** Dataset entries follows **
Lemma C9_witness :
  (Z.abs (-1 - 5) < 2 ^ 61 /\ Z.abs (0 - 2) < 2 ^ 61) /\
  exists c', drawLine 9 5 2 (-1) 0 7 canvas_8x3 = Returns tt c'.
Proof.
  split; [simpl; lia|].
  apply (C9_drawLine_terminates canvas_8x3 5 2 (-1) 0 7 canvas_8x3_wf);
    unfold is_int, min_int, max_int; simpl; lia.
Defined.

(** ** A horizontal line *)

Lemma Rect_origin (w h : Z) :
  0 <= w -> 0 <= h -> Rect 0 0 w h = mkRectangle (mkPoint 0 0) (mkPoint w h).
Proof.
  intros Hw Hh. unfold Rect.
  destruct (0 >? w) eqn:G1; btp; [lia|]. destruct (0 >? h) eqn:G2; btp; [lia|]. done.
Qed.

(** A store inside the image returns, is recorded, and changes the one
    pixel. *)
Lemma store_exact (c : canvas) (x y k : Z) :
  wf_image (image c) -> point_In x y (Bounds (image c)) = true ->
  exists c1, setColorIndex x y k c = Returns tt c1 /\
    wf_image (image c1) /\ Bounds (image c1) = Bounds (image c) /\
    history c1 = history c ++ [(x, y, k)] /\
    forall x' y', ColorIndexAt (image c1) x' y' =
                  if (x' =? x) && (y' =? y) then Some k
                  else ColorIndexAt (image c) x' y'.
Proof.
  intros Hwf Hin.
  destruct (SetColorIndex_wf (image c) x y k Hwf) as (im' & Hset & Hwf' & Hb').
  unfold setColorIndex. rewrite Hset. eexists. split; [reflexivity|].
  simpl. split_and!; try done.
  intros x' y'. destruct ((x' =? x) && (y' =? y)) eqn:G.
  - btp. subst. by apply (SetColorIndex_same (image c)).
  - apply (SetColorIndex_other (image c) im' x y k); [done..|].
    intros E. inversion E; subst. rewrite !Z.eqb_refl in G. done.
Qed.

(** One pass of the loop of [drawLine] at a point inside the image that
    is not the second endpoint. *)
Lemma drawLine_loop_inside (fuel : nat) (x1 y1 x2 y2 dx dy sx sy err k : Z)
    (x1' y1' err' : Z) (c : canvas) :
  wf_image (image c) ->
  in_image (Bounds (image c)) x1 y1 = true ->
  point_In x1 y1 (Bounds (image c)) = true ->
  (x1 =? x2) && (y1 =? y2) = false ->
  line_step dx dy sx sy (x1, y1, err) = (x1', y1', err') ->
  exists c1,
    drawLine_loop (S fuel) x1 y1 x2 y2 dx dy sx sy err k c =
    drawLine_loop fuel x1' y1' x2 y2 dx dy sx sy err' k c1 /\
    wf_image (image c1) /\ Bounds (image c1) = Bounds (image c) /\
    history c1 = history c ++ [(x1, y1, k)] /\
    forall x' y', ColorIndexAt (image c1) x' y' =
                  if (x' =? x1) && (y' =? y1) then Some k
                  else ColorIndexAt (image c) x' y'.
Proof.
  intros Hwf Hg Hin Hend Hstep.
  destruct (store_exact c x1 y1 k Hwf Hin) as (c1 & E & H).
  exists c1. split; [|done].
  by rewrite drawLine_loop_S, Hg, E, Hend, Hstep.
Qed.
** End of Dataset entries **
** Dataset entries follows **
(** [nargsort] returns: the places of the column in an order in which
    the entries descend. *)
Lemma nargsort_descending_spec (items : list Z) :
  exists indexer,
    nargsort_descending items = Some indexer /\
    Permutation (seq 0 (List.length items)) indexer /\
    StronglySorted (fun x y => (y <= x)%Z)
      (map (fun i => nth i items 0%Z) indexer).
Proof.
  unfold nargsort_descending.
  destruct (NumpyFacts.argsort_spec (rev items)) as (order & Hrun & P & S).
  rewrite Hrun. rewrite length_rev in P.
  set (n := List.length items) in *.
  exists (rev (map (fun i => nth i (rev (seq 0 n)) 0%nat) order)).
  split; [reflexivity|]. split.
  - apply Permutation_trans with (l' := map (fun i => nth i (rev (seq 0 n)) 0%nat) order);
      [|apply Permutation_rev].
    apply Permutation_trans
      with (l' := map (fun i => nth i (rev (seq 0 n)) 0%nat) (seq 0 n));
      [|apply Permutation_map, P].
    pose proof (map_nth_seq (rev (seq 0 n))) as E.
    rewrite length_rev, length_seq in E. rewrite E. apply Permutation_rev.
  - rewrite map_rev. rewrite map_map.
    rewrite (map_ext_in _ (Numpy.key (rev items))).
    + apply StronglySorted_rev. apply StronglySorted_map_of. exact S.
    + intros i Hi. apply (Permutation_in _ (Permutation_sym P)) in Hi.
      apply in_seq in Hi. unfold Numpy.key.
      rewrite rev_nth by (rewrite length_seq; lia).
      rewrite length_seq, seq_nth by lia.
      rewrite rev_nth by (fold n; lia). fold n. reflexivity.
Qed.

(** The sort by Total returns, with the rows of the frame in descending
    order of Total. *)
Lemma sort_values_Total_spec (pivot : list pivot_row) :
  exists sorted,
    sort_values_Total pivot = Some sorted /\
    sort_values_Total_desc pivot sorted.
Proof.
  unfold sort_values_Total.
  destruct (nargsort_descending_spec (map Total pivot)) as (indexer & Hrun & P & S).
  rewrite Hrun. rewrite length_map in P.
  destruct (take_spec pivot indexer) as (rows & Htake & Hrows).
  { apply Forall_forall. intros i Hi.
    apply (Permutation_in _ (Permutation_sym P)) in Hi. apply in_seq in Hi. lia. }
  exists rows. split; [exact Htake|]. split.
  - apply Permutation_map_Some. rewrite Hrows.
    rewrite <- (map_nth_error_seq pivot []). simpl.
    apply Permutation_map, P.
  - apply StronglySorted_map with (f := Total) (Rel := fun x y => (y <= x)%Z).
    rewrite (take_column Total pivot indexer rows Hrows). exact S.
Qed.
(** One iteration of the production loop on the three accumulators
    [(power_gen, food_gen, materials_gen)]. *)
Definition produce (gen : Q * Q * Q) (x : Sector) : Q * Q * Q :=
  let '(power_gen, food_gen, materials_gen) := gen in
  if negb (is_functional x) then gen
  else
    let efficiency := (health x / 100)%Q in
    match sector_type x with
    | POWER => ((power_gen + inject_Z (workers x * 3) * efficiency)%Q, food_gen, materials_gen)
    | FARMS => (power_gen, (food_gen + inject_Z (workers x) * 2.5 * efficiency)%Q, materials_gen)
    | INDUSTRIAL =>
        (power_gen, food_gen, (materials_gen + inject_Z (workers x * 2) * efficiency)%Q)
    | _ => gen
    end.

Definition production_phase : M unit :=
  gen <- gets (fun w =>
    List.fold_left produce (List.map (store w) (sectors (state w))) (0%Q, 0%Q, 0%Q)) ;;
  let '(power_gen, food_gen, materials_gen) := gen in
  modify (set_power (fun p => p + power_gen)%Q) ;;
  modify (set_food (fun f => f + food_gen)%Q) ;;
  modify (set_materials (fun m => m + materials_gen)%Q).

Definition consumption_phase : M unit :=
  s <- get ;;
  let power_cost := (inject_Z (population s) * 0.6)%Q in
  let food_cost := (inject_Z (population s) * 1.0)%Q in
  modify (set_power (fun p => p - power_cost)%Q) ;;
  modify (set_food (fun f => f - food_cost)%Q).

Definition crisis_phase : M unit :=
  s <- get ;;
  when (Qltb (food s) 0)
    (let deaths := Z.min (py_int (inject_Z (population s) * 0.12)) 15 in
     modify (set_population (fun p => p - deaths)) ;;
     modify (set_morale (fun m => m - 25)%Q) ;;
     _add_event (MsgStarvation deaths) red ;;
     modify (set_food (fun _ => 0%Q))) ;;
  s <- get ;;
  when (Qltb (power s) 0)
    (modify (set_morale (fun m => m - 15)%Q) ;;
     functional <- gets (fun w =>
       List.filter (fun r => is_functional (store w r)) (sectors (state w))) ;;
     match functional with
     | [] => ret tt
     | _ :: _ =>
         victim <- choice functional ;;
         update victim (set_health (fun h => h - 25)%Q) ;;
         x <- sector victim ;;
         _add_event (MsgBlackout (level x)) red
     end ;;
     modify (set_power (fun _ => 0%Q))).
** End of Dataset entries **
→ What this task involves: Each line of the entries holding the string "items" should be found and copied.

→ Answer for this exercise:
Lemma nargsort_descending_spec (items : list Z) :
    nargsort_descending items = Some indexer /\
    Permutation (seq 0 (List.length items)) indexer /\
      (map (fun i => nth i items 0%Z) indexer).
  destruct (NumpyFacts.argsort_spec (rev items)) as (order & Hrun & P & S).
  set (n := List.length items) in *.
    rewrite (map_ext_in _ (Numpy.key (rev items))).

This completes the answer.